*** Entries supplied Section Begins ***

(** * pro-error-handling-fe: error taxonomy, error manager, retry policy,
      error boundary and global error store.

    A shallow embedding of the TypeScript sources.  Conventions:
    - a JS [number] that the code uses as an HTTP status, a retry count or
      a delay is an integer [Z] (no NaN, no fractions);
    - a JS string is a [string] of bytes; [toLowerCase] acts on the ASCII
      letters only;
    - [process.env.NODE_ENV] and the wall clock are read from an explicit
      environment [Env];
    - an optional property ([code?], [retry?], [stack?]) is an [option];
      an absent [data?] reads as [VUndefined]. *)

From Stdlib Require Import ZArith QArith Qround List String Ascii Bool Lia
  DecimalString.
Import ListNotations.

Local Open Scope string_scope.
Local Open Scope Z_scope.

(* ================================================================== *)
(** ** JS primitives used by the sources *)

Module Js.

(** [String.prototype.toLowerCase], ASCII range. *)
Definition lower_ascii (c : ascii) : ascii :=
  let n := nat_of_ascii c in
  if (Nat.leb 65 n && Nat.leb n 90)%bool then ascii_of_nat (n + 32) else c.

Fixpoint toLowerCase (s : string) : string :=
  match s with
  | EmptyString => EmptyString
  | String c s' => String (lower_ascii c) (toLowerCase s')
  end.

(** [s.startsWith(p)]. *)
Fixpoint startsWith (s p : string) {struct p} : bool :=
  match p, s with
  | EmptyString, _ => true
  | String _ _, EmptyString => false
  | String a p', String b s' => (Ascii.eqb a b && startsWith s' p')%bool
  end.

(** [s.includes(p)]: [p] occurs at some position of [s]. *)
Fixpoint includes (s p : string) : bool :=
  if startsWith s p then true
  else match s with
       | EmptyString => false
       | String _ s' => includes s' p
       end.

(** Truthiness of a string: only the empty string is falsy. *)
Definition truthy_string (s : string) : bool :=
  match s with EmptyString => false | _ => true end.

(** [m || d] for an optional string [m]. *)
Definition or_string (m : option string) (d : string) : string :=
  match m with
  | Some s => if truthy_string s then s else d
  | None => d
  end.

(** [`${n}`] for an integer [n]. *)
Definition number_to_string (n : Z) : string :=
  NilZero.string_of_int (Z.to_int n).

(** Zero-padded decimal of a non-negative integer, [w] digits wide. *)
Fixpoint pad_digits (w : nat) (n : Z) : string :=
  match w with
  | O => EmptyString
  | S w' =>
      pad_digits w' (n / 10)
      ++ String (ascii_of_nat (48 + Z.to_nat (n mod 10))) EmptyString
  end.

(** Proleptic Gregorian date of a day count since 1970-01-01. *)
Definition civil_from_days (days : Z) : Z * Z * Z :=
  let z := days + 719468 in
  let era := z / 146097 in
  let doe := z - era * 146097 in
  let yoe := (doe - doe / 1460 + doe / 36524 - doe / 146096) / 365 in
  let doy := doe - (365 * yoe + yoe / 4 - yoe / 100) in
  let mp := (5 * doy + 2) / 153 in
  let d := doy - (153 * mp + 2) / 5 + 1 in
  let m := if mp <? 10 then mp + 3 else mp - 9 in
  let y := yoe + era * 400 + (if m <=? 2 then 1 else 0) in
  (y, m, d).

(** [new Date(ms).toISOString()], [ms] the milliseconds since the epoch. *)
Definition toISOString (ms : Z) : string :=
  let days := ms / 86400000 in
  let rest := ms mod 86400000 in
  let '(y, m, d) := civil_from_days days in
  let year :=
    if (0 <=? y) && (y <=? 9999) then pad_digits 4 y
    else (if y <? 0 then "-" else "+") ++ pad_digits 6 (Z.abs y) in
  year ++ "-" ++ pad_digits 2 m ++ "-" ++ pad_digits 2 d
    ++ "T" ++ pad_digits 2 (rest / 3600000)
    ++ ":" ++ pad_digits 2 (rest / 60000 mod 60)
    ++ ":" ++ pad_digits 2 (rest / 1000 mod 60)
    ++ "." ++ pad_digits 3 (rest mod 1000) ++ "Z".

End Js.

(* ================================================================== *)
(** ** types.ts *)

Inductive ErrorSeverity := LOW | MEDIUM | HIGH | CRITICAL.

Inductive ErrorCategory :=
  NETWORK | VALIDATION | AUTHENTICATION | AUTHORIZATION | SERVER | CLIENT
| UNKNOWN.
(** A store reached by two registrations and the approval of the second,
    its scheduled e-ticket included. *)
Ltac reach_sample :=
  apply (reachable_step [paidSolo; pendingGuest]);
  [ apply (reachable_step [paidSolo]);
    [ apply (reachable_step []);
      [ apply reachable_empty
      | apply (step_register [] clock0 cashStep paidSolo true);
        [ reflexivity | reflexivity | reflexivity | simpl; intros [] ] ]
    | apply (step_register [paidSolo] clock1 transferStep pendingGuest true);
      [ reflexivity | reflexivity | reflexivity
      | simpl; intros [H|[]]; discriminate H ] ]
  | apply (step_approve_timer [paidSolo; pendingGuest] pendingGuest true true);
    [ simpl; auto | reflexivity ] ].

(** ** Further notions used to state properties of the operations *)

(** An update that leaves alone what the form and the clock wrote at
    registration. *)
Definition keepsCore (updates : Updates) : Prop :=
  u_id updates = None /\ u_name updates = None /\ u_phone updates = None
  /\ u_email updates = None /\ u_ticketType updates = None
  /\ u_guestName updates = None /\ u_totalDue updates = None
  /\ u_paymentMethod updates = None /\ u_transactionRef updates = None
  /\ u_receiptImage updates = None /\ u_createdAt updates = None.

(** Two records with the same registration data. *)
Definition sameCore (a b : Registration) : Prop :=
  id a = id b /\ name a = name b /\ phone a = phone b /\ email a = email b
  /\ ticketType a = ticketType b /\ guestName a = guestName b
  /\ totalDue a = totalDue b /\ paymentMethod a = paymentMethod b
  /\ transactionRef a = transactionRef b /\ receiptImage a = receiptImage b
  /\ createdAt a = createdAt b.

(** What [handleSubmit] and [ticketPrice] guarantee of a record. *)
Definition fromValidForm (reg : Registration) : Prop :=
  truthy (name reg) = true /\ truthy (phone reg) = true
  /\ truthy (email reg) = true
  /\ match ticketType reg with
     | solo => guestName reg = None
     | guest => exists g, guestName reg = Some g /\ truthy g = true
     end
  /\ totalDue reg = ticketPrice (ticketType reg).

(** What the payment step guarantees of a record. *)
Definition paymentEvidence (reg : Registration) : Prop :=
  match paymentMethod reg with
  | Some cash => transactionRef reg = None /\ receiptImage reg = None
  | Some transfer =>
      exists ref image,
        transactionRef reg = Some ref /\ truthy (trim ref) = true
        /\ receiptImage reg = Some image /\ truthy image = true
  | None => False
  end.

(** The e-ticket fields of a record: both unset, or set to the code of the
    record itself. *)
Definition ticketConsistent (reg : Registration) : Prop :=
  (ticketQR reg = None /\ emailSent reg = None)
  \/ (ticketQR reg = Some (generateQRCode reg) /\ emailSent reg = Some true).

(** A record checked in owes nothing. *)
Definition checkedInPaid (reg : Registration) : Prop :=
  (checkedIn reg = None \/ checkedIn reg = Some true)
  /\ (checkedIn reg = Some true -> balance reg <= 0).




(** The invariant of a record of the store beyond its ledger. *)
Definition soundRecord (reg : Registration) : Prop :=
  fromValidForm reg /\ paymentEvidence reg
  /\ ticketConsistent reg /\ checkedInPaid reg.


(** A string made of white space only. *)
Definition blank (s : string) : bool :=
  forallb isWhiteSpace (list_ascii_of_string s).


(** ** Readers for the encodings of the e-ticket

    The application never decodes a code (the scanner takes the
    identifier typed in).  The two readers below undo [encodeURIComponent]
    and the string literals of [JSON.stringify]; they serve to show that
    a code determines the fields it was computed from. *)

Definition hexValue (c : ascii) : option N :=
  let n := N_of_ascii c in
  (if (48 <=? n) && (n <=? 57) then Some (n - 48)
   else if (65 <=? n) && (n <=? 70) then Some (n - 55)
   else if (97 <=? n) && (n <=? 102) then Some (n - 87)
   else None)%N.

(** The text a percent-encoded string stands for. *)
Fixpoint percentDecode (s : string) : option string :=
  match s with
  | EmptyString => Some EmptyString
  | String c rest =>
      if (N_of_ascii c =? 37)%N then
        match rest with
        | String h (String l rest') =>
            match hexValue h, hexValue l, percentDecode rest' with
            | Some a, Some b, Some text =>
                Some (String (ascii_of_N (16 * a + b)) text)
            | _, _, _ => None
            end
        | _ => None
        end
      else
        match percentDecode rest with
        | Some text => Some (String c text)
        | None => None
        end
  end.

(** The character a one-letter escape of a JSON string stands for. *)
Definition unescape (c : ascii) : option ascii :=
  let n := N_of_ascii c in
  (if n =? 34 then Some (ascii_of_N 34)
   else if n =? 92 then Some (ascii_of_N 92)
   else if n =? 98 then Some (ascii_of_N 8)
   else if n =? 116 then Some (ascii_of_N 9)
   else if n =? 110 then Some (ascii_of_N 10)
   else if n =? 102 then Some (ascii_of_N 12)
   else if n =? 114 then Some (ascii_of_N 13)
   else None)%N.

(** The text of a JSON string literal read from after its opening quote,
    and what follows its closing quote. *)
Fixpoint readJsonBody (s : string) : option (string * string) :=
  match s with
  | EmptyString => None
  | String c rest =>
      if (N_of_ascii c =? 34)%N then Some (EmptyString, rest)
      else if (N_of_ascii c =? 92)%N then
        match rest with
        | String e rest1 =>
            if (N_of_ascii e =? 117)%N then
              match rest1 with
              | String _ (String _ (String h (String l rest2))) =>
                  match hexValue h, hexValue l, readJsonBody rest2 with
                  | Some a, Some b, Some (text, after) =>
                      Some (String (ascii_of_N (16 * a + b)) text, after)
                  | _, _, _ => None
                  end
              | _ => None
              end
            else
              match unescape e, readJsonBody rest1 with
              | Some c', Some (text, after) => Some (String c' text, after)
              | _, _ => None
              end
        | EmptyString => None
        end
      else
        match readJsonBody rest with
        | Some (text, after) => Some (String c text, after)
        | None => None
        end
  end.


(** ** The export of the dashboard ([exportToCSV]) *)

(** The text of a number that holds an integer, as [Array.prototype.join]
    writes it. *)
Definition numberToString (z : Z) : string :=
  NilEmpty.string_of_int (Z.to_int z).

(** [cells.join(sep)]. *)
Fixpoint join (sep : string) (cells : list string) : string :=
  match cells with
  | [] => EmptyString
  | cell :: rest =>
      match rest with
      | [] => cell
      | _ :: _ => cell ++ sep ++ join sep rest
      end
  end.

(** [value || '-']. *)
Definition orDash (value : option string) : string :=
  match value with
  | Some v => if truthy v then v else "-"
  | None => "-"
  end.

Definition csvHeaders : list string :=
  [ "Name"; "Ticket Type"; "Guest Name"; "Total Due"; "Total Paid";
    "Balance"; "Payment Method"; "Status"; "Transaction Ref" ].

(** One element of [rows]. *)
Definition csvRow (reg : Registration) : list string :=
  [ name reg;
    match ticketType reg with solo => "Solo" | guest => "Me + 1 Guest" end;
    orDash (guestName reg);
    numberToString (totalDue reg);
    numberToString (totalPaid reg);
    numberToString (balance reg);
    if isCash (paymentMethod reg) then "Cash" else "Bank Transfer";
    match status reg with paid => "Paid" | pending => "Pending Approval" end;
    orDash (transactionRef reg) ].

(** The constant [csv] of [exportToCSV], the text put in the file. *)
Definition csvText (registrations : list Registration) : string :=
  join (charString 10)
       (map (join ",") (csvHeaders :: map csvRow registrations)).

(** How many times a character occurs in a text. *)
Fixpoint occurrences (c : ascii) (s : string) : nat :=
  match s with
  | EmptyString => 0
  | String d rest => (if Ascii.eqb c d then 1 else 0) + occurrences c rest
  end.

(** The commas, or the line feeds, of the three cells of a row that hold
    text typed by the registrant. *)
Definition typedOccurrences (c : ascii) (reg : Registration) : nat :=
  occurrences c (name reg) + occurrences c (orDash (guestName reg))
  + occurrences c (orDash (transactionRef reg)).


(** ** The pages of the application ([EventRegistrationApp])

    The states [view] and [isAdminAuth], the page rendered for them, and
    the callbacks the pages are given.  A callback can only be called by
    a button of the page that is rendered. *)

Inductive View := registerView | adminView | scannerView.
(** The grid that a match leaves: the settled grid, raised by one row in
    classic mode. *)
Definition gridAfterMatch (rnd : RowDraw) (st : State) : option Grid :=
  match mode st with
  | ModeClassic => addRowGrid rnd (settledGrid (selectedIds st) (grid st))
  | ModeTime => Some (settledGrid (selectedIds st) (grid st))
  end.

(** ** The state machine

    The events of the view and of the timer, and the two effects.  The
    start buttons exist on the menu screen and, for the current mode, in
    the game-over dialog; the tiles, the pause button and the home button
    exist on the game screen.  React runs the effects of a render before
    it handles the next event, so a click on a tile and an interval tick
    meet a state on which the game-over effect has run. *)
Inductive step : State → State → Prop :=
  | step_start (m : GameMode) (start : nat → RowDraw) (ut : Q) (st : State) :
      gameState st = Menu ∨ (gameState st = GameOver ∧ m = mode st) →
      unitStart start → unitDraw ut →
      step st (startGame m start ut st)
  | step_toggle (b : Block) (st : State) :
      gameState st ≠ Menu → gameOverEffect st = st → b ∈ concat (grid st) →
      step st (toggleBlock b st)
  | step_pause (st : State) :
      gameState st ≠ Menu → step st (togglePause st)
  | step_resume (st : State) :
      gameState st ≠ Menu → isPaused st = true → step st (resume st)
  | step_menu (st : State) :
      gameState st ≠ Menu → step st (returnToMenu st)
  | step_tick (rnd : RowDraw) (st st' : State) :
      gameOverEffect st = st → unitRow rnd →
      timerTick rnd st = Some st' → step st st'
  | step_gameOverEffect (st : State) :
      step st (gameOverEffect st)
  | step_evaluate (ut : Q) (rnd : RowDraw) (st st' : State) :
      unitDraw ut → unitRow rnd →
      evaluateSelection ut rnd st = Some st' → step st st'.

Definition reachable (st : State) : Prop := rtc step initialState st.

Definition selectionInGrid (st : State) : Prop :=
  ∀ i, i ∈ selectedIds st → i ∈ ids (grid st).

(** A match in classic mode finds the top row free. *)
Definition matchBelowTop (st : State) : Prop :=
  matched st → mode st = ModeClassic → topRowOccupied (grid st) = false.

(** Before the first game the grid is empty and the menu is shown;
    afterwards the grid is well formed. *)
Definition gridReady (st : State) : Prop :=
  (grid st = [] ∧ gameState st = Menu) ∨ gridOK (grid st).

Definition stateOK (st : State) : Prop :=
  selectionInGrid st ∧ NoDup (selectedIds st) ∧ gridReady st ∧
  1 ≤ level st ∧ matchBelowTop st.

*** Entries supplied Section Ends ***

• _Problem to solve_:
Referring to the material above, set down exactly the lines between the line with "numberToString (balance reg);" and the line with "(** The commas, or", inclusive, and no other lines.

• _Response for this exercise_:
    numberToString (balance reg);
    if isCash (paymentMethod reg) then "Cash" else "Bank Transfer";
    match status reg with paid => "Paid" | pending => "Pending Approval" end;
    orDash (transactionRef reg) ].

(** The constant [csv] of [exportToCSV], the text put in the file. *)
Definition csvText (registrations : list Registration) : string :=
  join (charString 10)
       (map (join ",") (csvHeaders :: map csvRow registrations)).

(** How many times a character occurs in a text. *)
Fixpoint occurrences (c : ascii) (s : string) : nat :=
  match s with
  | EmptyString => 0
  | String d rest => (if Ascii.eqb c d then 1 else 0) + occurrences c rest
  end.

(** The commas, or the line feeds, of the three cells of a row that hold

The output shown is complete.